WIEN (b. b.). Einen nüchternen Blick auf das Geschehen in der Volksrepublik China: Das ist es, was sich der exzellente China-Kenner Ulrich Schmid von westlichen Politikern wünscht. Schmid war vier Jahre für das Schweizer Weltblatt „Neue Zürcher Zeitung“ in Peking stationiert, bereiste das Land kreuz und quer. Bei einer Vortragsveranstaltung des Büros für Sicherheitspolitik in der Landesverteidigungsakademie zog der Schweizer Journalist Bilanz seiner China-Erfahrungen (jetzt ist er Mittelosteuropa-Korrespondent seines Blattes mit Sitz in Prag).
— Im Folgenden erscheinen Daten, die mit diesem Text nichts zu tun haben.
(* ===== verification/StateCache.v ===== *)
(** * The state cache ([core/state/state_cache.cpp])

    The live cached view of device state: polling, provider-outage tracking,
    change detection, the availability events published under the cache's lock,
    and the reachability edges for the sink.  An edge is decided and numbered under
    the lock ([out_edges] holds them in that order) and the sink is called with it
    once the lock is released, so two threads may call it in either order: the
    calls are steps of their own ([sink_step]).  [out_events] holds the emissions.
    System-clock time points are [Z] nanoseconds since the epoch.  A NaN's
    payload bits are not represented. *)

From S2P Require Import Prelude Protocol Registry Parameters.

(** [struct CachedSignalValue]. *)
Record CachedSignalValue := mkCached {
  csv_value : Value;
  csv_timestamp : Z;
  csv_quality : Quality;
}.

(** [duration_cast<milliseconds>]. *)
Definition ms_of_ns (ns : Z) : Z := Z.quot ns 1000000.

Definition age (v : CachedSignalValue) (now : Z) : Z :=
  if now <? csv_timestamp v then 0 else ms_of_ns (now - csv_timestamp v).

Definition is_stale (v : CachedSignalValue) (timeout : Z) (now : Z) : bool :=
  if bool_decide (csv_quality v = QUALITY_STALE) || bool_decide (csv_quality v = QUALITY_FAULT) ||
     bool_decide (csv_quality v = QUALITY_UNKNOWN) then true
  else timeout <? age v now.

(** [struct DeviceState]. *)
Record DeviceState := mkDeviceState {
  ds_device_handle : string;
  ds_signals : gmap string CachedSignalValue;
  ds_last_poll_time : Z;
  ds_provider_available : bool;
  ds_loss_reported : bool;
  ds_unavailable_emitted : bool;
}.

Record CarriedReachability := mkCarried {
  cr_provider_available : bool;
  cr_loss_reported : bool;
  cr_unavailable_emitted : bool;
}.

Definition default_carried : CarriedReachability := mkCarried true false false.

Record PollConfig := mkPollConfig {
  pl_provider_id : string;
  pl_device_id : string;
  pl_signal_ids : list string;
}.

Record ProviderOutageLogState := mkOutage {
  in_outage : bool;
  provider_missing : bool;
  last_log_time : Z;
}.

(** Quality of the event layer. *)
Inductive EventQuality := EQ_OK | EQ_STALE | EQ_FAULT | EQ_UNAVAILABLE.

(** What the cache emits. *)
Inductive CacheEvent :=
| StateUpdateEvent (provider_id device_id signal_id : string) (value : TypedValue) (q : EventQuality)
| DeviceAvailabilityEvent (provider_id device_id : string) (available : bool) (timestamp_ms : Z)
| DeviceRemovedEvent (provider_id device_id : string) (timestamp_ms : Z).

(** The arguments of a call of the reachability sink. *)
Record Edge := mkEdge {
  e_handle : string;
  e_reachable : bool;
  e_status : StatusCode;
  e_seq : Z;
}.

Record StateCache := mkCache {
  event_emitter_ : bool;             (* an emitter is attached *)
  device_reachability_sink_ : bool;  (* a sink is installed *)
  device_states_ : gmap string DeviceState;
  reachability_edge_seq_ : Z;
  departed_ : gmap string CarriedReachability;
  poll_configs_ : list PollConfig;
  initialized_ : bool;
  preinit_poll_warning_emitted_ : bool;
  provider_outage_log_state_ : gmap string ProviderOutageLogState;
  out_events : list CacheEvent;
  out_edges : list Edge;             (* decided; the sink is called outside the lock *)
}.

Definition new_cache (emitter sink : bool) : StateCache :=
  mkCache emitter sink ∅ 0 ∅ [] false false ∅ [] [].

(** What a provider handle answers to a read: the values, or the failure's
    status together with what [is_available()] says after it. *)
Inductive ReadOutcome :=
| ReadOk (values : list SignalValue)
| ReadFail (failure_status : StatusCode) (available_after : bool).

Record PollHandle := mkPollHandle {
  ph_is_available : bool;
  ph_read_signals : string → list string → ReadOutcome;
}.

(** The provider registry as the poller sees it. *)
Definition Providers : Type := gmap string PollHandle.

(** ** Field updates *)

Definition put_states (m : gmap string DeviceState) (c : StateCache) : StateCache :=
  mkCache (event_emitter_ c) (device_reachability_sink_ c) m (reachability_edge_seq_ c)
    (departed_ c) (poll_configs_ c) (initialized_ c) (preinit_poll_warning_emitted_ c)
    (provider_outage_log_state_ c) (out_events c) (out_edges c).
Definition put_seq (n : Z) (c : StateCache) : StateCache :=
  mkCache (event_emitter_ c) (device_reachability_sink_ c) (device_states_ c) n
    (departed_ c) (poll_configs_ c) (initialized_ c) (preinit_poll_warning_emitted_ c)
    (provider_outage_log_state_ c) (out_events c) (out_edges c).
Definition put_departed (m : gmap string CarriedReachability) (c : StateCache) : StateCache :=
  mkCache (event_emitter_ c) (device_reachability_sink_ c) (device_states_ c)
    (reachability_edge_seq_ c) m (poll_configs_ c) (initialized_ c)
    (preinit_poll_warning_emitted_ c) (provider_outage_log_state_ c) (out_events c) (out_edges c).
Definition put_configs (l : list PollConfig) (c : StateCache) : StateCache :=
  mkCache (event_emitter_ c) (device_reachability_sink_ c) (device_states_ c)
    (reachability_edge_seq_ c) (departed_ c) l (initialized_ c)
    (preinit_poll_warning_emitted_ c) (provider_outage_log_state_ c) (out_events c) (out_edges c).
Definition put_flags (init warned : bool) (c : StateCache) : StateCache :=
  mkCache (event_emitter_ c) (device_reachability_sink_ c) (device_states_ c)
    (reachability_edge_seq_ c) (departed_ c) (poll_configs_ c) init warned
    (provider_outage_log_state_ c) (out_events c) (out_edges c).
Definition put_outages (m : gmap string ProviderOutageLogState) (c : StateCache) : StateCache :=
  mkCache (event_emitter_ c) (device_reachability_sink_ c) (device_states_ c)
    (reachability_edge_seq_ c) (departed_ c) (poll_configs_ c) (initialized_ c)
    (preinit_poll_warning_emitted_ c) m (out_events c) (out_edges c).
(** [event_emitter_->emit(event)], skipped without an emitter. *)
Definition emit (e : CacheEvent) (c : StateCache) : StateCache :=
  if event_emitter_ c then
    mkCache (event_emitter_ c) (device_reachability_sink_ c) (device_states_ c)
      (reachability_edge_seq_ c) (departed_ c) (poll_configs_ c) (initialized_ c)
      (preinit_poll_warning_emitted_ c) (provider_outage_log_state_ c)
      (out_events c ++ [e]) (out_edges c)
  else c.
(** An edge decided under the lock, for the [device_reachability_sink_] call after it. *)
Definition decide_edge (e : Edge) (c : StateCache) : StateCache :=
  mkCache (event_emitter_ c) (device_reachability_sink_ c) (device_states_ c)
    (reachability_edge_seq_ c) (departed_ c) (poll_configs_ c) (initialized_ c)
    (preinit_poll_warning_emitted_ c) (provider_outage_log_state_ c)
    (out_events c) (out_edges c ++ [e]).

(** ** Emission helpers *)

Definition emit_device_availability (pid did : string) (available : bool) (now : Z)
    (c : StateCache) : StateCache :=
  emit (DeviceAvailabilityEvent pid did available (ms_of_ns now)) c.

Definition emit_device_removed (pid did : string) (now : Z) (c : StateCache) : StateCache :=
  emit (DeviceRemovedEvent pid did (ms_of_ns now)) c.

Definition typed_of_value (value : Value) : TypedValue :=
  match v_type value with
  | VALUE_TYPE_DOUBLE => TDouble (double_value value)
  | VALUE_TYPE_INT64 => TInt64 (int64_value value)
  | VALUE_TYPE_UINT64 => TUint64 (uint64_value value)
  | VALUE_TYPE_BOOL => TBool (bool_value value)
  | VALUE_TYPE_STRING => TString (string_value value)
  | VALUE_TYPE_BYTES => TString (bytes_value value)
  | VALUE_TYPE_OTHER _ => TString "<unknown>"
  end.

Definition event_quality (q : Quality) : EventQuality :=
  match q with
  | QUALITY_OK => EQ_OK
  | QUALITY_STALE => EQ_STALE
  | QUALITY_FAULT => EQ_FAULT
  | _ => EQ_UNAVAILABLE
  end.

Definition emit_state_update (pid did sid : string) (value : Value) (q : Quality)
    (c : StateCache) : StateCache :=
  emit (StateUpdateEvent pid did sid (typed_of_value value) (event_quality q)) c.

(** ** Change detection *)

Definition value_changed (old_val new_val : Value) : bool :=
  if negb (bool_decide (v_type old_val = v_type new_val)) then true
  else match v_type old_val with
       | VALUE_TYPE_DOUBLE => negb (bool_decide (double_value old_val = double_value new_val))
       | VALUE_TYPE_INT64 => negb (bool_decide (int64_value old_val = int64_value new_val))
       | VALUE_TYPE_UINT64 => negb (bool_decide (uint64_value old_val = uint64_value new_val))
       | VALUE_TYPE_BOOL => negb (bool_decide (bool_value old_val = bool_value new_val))
       | VALUE_TYPE_STRING => negb (bool_decide (string_value old_val = string_value new_val))
       | VALUE_TYPE_BYTES => negb (bool_decide (bytes_value old_val = bytes_value new_val))
       | VALUE_TYPE_OTHER _ => true
       end.

Definition quality_changed (old_q new_q : Quality) : bool := negb (bool_decide (old_q = new_q)).

(** ** Poll plans *)

(** The default signals of a device, in the capability map's order. *)
Definition default_signals (d : RegisteredDevice) : list string :=
  fst <$> filter (λ p, ss_is_default p.2 = true) (signals_by_id (capabilities d)).
(* ===== verification/Health.v ===== *)
(** * Health views ([core/health/health_snapshot.cpp])

    The provider and device health served over HTTP and written to telemetry:
    the liveness thresholds derived from the poll cadence, the per-signal rollup,
    the bounds on provider-declared identity, and the start-up watchdog reports.
    What the calls on a provider handle answer while a snapshot is collected is
    the [HealthView] of that provider. *)

From S2P Require Import Prelude Protocol Registry Parameters Supervisor StateCache.

(** ** Data *)

Record StalenessPolicy := mkStaleness {
  sp_poll_interval_ms : Z;
  sp_warn_after_ms : Z;
  sp_stale_after_ms : Z;
  sp_excluded_signals : gmap string (gset string);
}.

Record StalenessBounds := mkBounds {
  warn_ms : Z;
  stale_ms : Z;
}.

Record ReportedDeviceHealth := mkReportedDevice {
  rd_state : string;
  rd_message : string;
  rd_metrics : gmap string string;
  rd_last_seen_epoch_ms : option Z;
}.

Record DeviceHealthSnapshot := mkDeviceHealthSnapshot {
  dhs_device_id : string;
  dhs_health : string;
  dhs_last_poll_ms : Z;
  dhs_staleness_ms : Z;
  dhs_registered : bool;
  dhs_stale_signal_count : Z;
  dhs_fault_signal_count : Z;
  dhs_type_version : string;
  dhs_descriptor_tags : gmap string string;
  dhs_reported : option ReportedDeviceHealth;
}.

Record ReportedProviderHealth := mkReportedProvider {
  rp_state : string;
  rp_message : string;
  rp_metrics : gmap string string;
}.

Record SupervisionView := mkSupervisionView {
  sv_enabled : bool;
  sv_attempt_count : Z;
  sv_max_attempts : Z;
  sv_crash_detected : bool;
  sv_circuit_open : bool;
  sv_next_restart_in_ms : option Z;
}.

Definition no_supervision : SupervisionView := mkSupervisionView false 0 0 false false None.

Record ProviderHealthSnapshot := mkProviderHealthSnapshot {
  phs_provider_id : string;
  phs_state : string;
  phs_lifecycle_state : string;
  phs_last_seen_ago_ms : option Z;
  phs_uptime_seconds : Z;
  phs_device_count : Z;
  phs_degraded : bool;
  phs_failed_device_count : Z;
  phs_reported : option ReportedProviderHealth;
  phs_supervision : SupervisionView;
  phs_devices : list DeviceHealthSnapshot;
}.

(** What one provider handle answers, in the order it is asked: availability,
    [try_get_health] (or [get_health]), availability again, and the clock read
    after it. *)
Record HealthView := mkHealthView {
  hv_available_before : bool;
  hv_report : option GetHealthResponse;
  hv_available_after : bool;
  hv_now : Z;
}.

(** ** Helpers *)

Definition derive_lifecycle_state (is_available : bool) (snap : ProviderSupervisionSnapshot) : string :=
  if is_available then if 0 <? snap_attempt_count snap then "RECOVERING" else "RUNNING"
  else if snap_circuit_open snap then "CIRCUIT_OPEN"
  else if snap_crash_detected snap || (0 <? snap_attempt_count snap) ||
          bool_decide (is_Some (snap_next_restart_in_ms snap)) then "RESTARTING"
  else "DOWN".

Definition kMaxIdentityLen : nat := 128.
Definition kMaxDescriptorTags : nat := 32.

(** [static_cast<unsigned char>(value[i])]; [value[size()]] is the terminator. *)
Definition byte_at (value : string) (i : nat) : Z :=
  match String.get i value with Some c => Z.of_nat (nat_of_ascii c) | None => 0 end.

Definition is_continuation (b : Z) : bool := Z.land b 0xC0 =? 0x80.

Fixpoint walk_back (value : string) (cut : nat) : nat :=
  match cut with
  | O => O
  | S c => if is_continuation (byte_at value cut) then walk_back value c else cut
  end.

Definition clamp_identity (value : string) : string :=
  if (String.length value <=? kMaxIdentityLen)%nat then value
  else String.substring 0 (walk_back value kMaxIdentityLen) value.

(** [out.metrics[key] = value] over a protobuf map. *)
Definition metrics_map (l : list (string * string)) : gmap string string :=
  foldl (λ m kv, <[kv.1 := kv.2]> m) ∅ l.

Definition kStalenessWarnCycles : Z := 3.
Definition kStalenessStaleCycles : Z := 8.
Definition kStalenessWarnFloorMs : Z := 2000.
Definition kStalenessStaleFloorMs : Z := 5000.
Seinen Appell zu einer realistischen China-Politik verpackte er in zwei konkrete Anregungen:
[*] Die westliche Politik, Diplomatie, Geschäftswelt müsse endlich damit aufhören, das Geschehen in China selektiv wahrzunehmen: „Man starrt auf die glitzernden Wolkenkratzer an der Ostküste Chinas und hält das für die Vorboten des neuen, permanent beschwerdefreien asiatischen Marktes. Die 800 Millionen bitterarmen Bauern aber, die es irgendwo im Westen Chinas auch gibt, die werden verdrängt.“ Die Faszination über die Glitzerwelt chinesischer Großstädte täusche viele westliche Besucher auch über die wahren politischen und gesellschaftlichen Verhältnisse. Schmid: „So stabil China derzeit auch scheinen mag: Die Kluft zwischen Regierung und Volk wächst. Darin liegt die Gefahr.“

[*] Der Westen sollte seiner Ansicht nach auch den „unwürdigen“ Menschenrechtsdialog mit der chinesischen Führung sofort stoppen: „Nichts schadet den Dissidenten und der demokratischen Entwicklung Chinas so sehr wie diese Scheindebatte.“ Dieser Dialog verführe zum zynischen Tauschhandel mit den KP-Machthabern in Peking, und er erlaube es westlichen Politikern, die Menschenrechtsfrage ihren Delegationen zu überantworten, sich selber aber vor dem Thema zu drücken. Die Fakten aber sind laut Schmid eindeutig und können nicht so einfach beiseite geschoben werden: „In China werden die Menschenrechte mit Füßen getreten, immer noch und immer mehr. Die Bürger sind entmündigt, dürfen ihre Regierung nicht wählen, dürfen sich nicht frei versammeln und dürfen keine Parteien bilden. Die Justiz spricht nicht Recht, sondern sichert die Herrschaft der Partei. Unzählige haben ihre Freiheit wegen ,konterrevolutionärer Umtriebe&#039 verloren; kein Land hat mehr politische Gefangene. Tausende werden jährlich hingerichtet, viele nach zweifelhaften Prozessen.“

Scharf ins Gericht ging der NZZ-Korrespondent auch mit Pekings Minderheitenpolitik. Er hat während seiner China-Jahre nichts von der offiziell verkündeten Harmonie der 55 Ethnien entdecken können. Vor allem für Mongolen, Uiguren und Tibeter sieht Schmid keine Chance auf nationale Selbstbestimmung und kulturelle Renaissance über unverbindliche Folklore hinaus, solange die Zentralmacht ihren eisernen Griff nicht etwas lockern würde.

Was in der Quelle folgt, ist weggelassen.